------ Data to process ------

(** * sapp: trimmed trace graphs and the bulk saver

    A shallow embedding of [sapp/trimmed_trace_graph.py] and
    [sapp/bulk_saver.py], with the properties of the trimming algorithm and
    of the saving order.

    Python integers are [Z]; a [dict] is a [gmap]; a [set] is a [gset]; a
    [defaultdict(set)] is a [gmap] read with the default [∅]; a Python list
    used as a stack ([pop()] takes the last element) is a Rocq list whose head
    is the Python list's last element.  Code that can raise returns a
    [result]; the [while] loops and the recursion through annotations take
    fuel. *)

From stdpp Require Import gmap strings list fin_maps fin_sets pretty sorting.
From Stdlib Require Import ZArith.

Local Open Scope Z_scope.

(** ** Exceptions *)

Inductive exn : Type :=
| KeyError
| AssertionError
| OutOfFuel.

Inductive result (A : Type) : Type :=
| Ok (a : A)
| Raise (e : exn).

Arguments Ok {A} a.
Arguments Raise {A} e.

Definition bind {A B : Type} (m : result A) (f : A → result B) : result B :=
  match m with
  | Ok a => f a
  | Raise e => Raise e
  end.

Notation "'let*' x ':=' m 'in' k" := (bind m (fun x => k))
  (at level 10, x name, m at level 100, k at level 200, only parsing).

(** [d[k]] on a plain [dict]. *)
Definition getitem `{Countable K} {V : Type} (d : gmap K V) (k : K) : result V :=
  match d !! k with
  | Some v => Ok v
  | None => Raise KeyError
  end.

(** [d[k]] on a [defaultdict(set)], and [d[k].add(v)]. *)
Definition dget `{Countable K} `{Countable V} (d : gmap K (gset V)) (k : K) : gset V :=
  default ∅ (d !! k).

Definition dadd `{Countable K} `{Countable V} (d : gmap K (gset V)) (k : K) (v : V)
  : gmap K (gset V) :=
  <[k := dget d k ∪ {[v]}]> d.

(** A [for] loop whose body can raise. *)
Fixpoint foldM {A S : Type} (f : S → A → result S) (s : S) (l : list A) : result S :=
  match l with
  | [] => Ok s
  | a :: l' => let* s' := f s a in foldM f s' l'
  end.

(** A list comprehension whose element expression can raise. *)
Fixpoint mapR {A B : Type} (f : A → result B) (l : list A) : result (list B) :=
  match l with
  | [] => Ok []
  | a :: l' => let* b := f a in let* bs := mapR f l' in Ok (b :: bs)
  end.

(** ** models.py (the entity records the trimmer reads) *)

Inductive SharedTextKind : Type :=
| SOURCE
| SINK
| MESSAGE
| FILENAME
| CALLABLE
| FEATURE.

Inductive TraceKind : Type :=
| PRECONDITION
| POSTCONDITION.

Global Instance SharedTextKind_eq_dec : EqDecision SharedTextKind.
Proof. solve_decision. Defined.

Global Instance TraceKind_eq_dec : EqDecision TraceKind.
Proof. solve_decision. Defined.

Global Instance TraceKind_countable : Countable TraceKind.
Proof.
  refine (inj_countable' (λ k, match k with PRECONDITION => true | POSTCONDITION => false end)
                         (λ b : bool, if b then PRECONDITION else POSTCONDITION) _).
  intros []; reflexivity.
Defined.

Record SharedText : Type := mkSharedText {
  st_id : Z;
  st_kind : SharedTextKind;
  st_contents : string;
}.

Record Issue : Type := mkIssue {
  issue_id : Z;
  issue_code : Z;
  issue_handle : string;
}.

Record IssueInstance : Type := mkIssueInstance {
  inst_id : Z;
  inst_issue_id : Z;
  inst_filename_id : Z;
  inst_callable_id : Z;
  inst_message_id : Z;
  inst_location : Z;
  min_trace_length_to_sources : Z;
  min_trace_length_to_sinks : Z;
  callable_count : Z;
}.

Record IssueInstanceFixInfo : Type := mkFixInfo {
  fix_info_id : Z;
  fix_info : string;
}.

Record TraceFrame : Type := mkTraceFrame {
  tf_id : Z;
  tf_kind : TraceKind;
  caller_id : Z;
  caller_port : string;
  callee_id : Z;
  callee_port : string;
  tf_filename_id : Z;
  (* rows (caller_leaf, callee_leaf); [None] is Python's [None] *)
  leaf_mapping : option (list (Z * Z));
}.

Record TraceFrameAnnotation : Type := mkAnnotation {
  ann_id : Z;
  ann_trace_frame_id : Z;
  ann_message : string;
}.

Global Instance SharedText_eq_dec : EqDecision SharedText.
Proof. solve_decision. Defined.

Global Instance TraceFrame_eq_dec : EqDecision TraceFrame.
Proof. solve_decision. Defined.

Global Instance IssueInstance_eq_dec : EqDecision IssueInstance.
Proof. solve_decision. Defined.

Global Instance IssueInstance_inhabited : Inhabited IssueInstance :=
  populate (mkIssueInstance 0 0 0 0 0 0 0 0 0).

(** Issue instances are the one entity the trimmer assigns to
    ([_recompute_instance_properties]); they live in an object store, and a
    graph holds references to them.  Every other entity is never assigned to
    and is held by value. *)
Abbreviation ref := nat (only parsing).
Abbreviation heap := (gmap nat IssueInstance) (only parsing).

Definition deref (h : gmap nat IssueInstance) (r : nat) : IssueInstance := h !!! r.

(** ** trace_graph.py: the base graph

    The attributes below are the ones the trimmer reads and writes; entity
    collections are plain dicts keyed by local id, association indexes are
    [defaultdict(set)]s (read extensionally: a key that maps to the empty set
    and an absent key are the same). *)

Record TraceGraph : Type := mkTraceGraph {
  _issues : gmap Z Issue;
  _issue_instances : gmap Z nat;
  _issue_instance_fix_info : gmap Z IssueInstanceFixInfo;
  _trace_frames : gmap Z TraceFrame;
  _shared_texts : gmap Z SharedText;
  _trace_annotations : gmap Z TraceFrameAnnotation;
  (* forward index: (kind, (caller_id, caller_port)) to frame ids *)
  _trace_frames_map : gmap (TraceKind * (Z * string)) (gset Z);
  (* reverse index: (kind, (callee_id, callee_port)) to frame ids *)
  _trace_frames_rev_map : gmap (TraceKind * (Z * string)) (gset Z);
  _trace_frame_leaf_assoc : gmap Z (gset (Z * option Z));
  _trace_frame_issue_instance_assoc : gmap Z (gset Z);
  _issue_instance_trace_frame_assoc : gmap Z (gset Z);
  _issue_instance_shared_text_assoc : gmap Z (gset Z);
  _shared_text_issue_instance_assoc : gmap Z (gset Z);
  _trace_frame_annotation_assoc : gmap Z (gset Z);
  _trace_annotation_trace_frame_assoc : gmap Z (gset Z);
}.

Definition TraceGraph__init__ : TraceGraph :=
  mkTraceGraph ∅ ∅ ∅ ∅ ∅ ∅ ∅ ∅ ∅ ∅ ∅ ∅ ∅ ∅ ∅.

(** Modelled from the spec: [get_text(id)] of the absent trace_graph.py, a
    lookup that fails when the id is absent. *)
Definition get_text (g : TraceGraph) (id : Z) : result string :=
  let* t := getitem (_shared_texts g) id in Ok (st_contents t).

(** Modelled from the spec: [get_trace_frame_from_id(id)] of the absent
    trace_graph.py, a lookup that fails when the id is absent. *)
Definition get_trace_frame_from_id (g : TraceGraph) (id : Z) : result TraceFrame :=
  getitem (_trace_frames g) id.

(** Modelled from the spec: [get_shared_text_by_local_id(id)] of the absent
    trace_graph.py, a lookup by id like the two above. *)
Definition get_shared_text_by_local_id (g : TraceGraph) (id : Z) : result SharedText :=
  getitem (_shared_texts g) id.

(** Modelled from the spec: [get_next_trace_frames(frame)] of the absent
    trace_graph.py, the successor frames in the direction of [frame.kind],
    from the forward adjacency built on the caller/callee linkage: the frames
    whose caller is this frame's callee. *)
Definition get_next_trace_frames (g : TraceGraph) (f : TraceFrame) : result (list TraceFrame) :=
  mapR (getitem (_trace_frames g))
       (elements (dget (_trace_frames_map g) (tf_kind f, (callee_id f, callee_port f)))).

------

**Assigned task**:
All of the data above should be set down word for word.

**Solution for this task**:
(** * sapp: trimmed trace graphs and the bulk saver

    A shallow embedding of [sapp/trimmed_trace_graph.py] and
    [sapp/bulk_saver.py], with the properties of the trimming algorithm and
    of the saving order.

    Python integers are [Z]; a [dict] is a [gmap]; a [set] is a [gset]; a
    [defaultdict(set)] is a [gmap] read with the default [∅]; a Python list
    used as a stack ([pop()] takes the last element) is a Rocq list whose head
    is the Python list's last element.  Code that can raise returns a
    [result]; the [while] loops and the recursion through annotations take
    fuel. *)

From stdpp Require Import gmap strings list fin_maps fin_sets pretty sorting.
From Stdlib Require Import ZArith.

Local Open Scope Z_scope.

(** ** Exceptions *)

Inductive exn : Type :=
| KeyError
| AssertionError
| OutOfFuel.

Inductive result (A : Type) : Type :=
| Ok (a : A)
| Raise (e : exn).

Arguments Ok {A} a.
Arguments Raise {A} e.

Definition bind {A B : Type} (m : result A) (f : A → result B) : result B :=
  match m with
  | Ok a => f a
  | Raise e => Raise e
  end.

Notation "'let*' x ':=' m 'in' k" := (bind m (fun x => k))
  (at level 10, x name, m at level 100, k at level 200, only parsing).

(** [d[k]] on a plain [dict]. *)
Definition getitem `{Countable K} {V : Type} (d : gmap K V) (k : K) : result V :=
  match d !! k with
  | Some v => Ok v
  | None => Raise KeyError
  end.

(** [d[k]] on a [defaultdict(set)], and [d[k].add(v)]. *)
Definition dget `{Countable K} `{Countable V} (d : gmap K (gset V)) (k : K) : gset V :=
  default ∅ (d !! k).

Definition dadd `{Countable K} `{Countable V} (d : gmap K (gset V)) (k : K) (v : V)
  : gmap K (gset V) :=
  <[k := dget d k ∪ {[v]}]> d.

(** A [for] loop whose body can raise. *)
Fixpoint foldM {A S : Type} (f : S → A → result S) (s : S) (l : list A) : result S :=
  match l with
  | [] => Ok s
  | a :: l' => let* s' := f s a in foldM f s' l'
  end.

(** A list comprehension whose element expression can raise. *)
Fixpoint mapR {A B : Type} (f : A → result B) (l : list A) : result (list B) :=
  match l with
  | [] => Ok []
  | a :: l' => let* b := f a in let* bs := mapR f l' in Ok (b :: bs)
  end.

(** ** models.py (the entity records the trimmer reads) *)

Inductive SharedTextKind : Type :=
| SOURCE
| SINK
| MESSAGE
| FILENAME
| CALLABLE
| FEATURE.

Inductive TraceKind : Type :=
| PRECONDITION
| POSTCONDITION.

Global Instance SharedTextKind_eq_dec : EqDecision SharedTextKind.
Proof. solve_decision. Defined.

Global Instance TraceKind_eq_dec : EqDecision TraceKind.
Proof. solve_decision. Defined.

Global Instance TraceKind_countable : Countable TraceKind.
Proof.
  refine (inj_countable' (λ k, match k with PRECONDITION => true | POSTCONDITION => false end)
                         (λ b : bool, if b then PRECONDITION else POSTCONDITION) _).
  intros []; reflexivity.
Defined.

Record SharedText : Type := mkSharedText {
  st_id : Z;
  st_kind : SharedTextKind;
  st_contents : string;
}.

Record Issue : Type := mkIssue {
  issue_id : Z;
  issue_code : Z;
  issue_handle : string;
}.

Record IssueInstance : Type := mkIssueInstance {
  inst_id : Z;
  inst_issue_id : Z;
  inst_filename_id : Z;
  inst_callable_id : Z;
  inst_message_id : Z;
  inst_location : Z;
  min_trace_length_to_sources : Z;
  min_trace_length_to_sinks : Z;
  callable_count : Z;
}.

Record IssueInstanceFixInfo : Type := mkFixInfo {
  fix_info_id : Z;
  fix_info : string;
}.

Record TraceFrame : Type := mkTraceFrame {
  tf_id : Z;
  tf_kind : TraceKind;
  caller_id : Z;
  caller_port : string;
  callee_id : Z;
  callee_port : string;
  tf_filename_id : Z;
  (* rows (caller_leaf, callee_leaf); [None] is Python's [None] *)
  leaf_mapping : option (list (Z * Z));
}.

Record TraceFrameAnnotation : Type := mkAnnotation {
  ann_id : Z;
  ann_trace_frame_id : Z;
  ann_message : string;
}.

Global Instance SharedText_eq_dec : EqDecision SharedText.
Proof. solve_decision. Defined.

Global Instance TraceFrame_eq_dec : EqDecision TraceFrame.
Proof. solve_decision. Defined.

Global Instance IssueInstance_eq_dec : EqDecision IssueInstance.
Proof. solve_decision. Defined.

Global Instance IssueInstance_inhabited : Inhabited IssueInstance :=
  populate (mkIssueInstance 0 0 0 0 0 0 0 0 0).

(** Issue instances are the one entity the trimmer assigns to
    ([_recompute_instance_properties]); they live in an object store, and a
    graph holds references to them.  Every other entity is never assigned to
    and is held by value. *)
Abbreviation ref := nat (only parsing).
Abbreviation heap := (gmap nat IssueInstance) (only parsing).

Definition deref (h : gmap nat IssueInstance) (r : nat) : IssueInstance := h !!! r.

(** ** trace_graph.py: the base graph

    The attributes below are the ones the trimmer reads and writes; entity
    collections are plain dicts keyed by local id, association indexes are
    [defaultdict(set)]s (read extensionally: a key that maps to the empty set
    and an absent key are the same). *)

Record TraceGraph : Type := mkTraceGraph {
  _issues : gmap Z Issue;
  _issue_instances : gmap Z nat;
  _issue_instance_fix_info : gmap Z IssueInstanceFixInfo;
  _trace_frames : gmap Z TraceFrame;
  _shared_texts : gmap Z SharedText;
  _trace_annotations : gmap Z TraceFrameAnnotation;
  (* forward index: (kind, (caller_id, caller_port)) to frame ids *)
  _trace_frames_map : gmap (TraceKind * (Z * string)) (gset Z);
  (* reverse index: (kind, (callee_id, callee_port)) to frame ids *)
  _trace_frames_rev_map : gmap (TraceKind * (Z * string)) (gset Z);
  _trace_frame_leaf_assoc : gmap Z (gset (Z * option Z));
  _trace_frame_issue_instance_assoc : gmap Z (gset Z);
  _issue_instance_trace_frame_assoc : gmap Z (gset Z);
  _issue_instance_shared_text_assoc : gmap Z (gset Z);
  _shared_text_issue_instance_assoc : gmap Z (gset Z);
  _trace_frame_annotation_assoc : gmap Z (gset Z);
  _trace_annotation_trace_frame_assoc : gmap Z (gset Z);
}.

Definition TraceGraph__init__ : TraceGraph :=
  mkTraceGraph ∅ ∅ ∅ ∅ ∅ ∅ ∅ ∅ ∅ ∅ ∅ ∅ ∅ ∅ ∅.

(** Modelled from the spec: [get_text(id)] of the absent trace_graph.py, a
    lookup that fails when the id is absent. *)
Definition get_text (g : TraceGraph) (id : Z) : result string :=
  let* t := getitem (_shared_texts g) id in Ok (st_contents t).

(** Modelled from the spec: [get_trace_frame_from_id(id)] of the absent
    trace_graph.py, a lookup that fails when the id is absent. *)
Definition get_trace_frame_from_id (g : TraceGraph) (id : Z) : result TraceFrame :=
  getitem (_trace_frames g) id.

(** Modelled from the spec: [get_shared_text_by_local_id(id)] of the absent
    trace_graph.py, a lookup by id like the two above. *)
Definition get_shared_text_by_local_id (g : TraceGraph) (id : Z) : result SharedText :=
  getitem (_shared_texts g) id.

(** Modelled from the spec: [get_next_trace_frames(frame)] of the absent
    trace_graph.py, the successor frames in the direction of [frame.kind],
    from the forward adjacency built on the caller/callee linkage: the frames
    whose caller is this frame's callee. *)
Definition get_next_trace_frames (g : TraceGraph) (f : TraceFrame) : result (list TraceFrame) :=
  mapR (getitem (_trace_frames g))
       (elements (dget (_trace_frames_map g) (tf_kind f, (callee_id f, callee_port f)))).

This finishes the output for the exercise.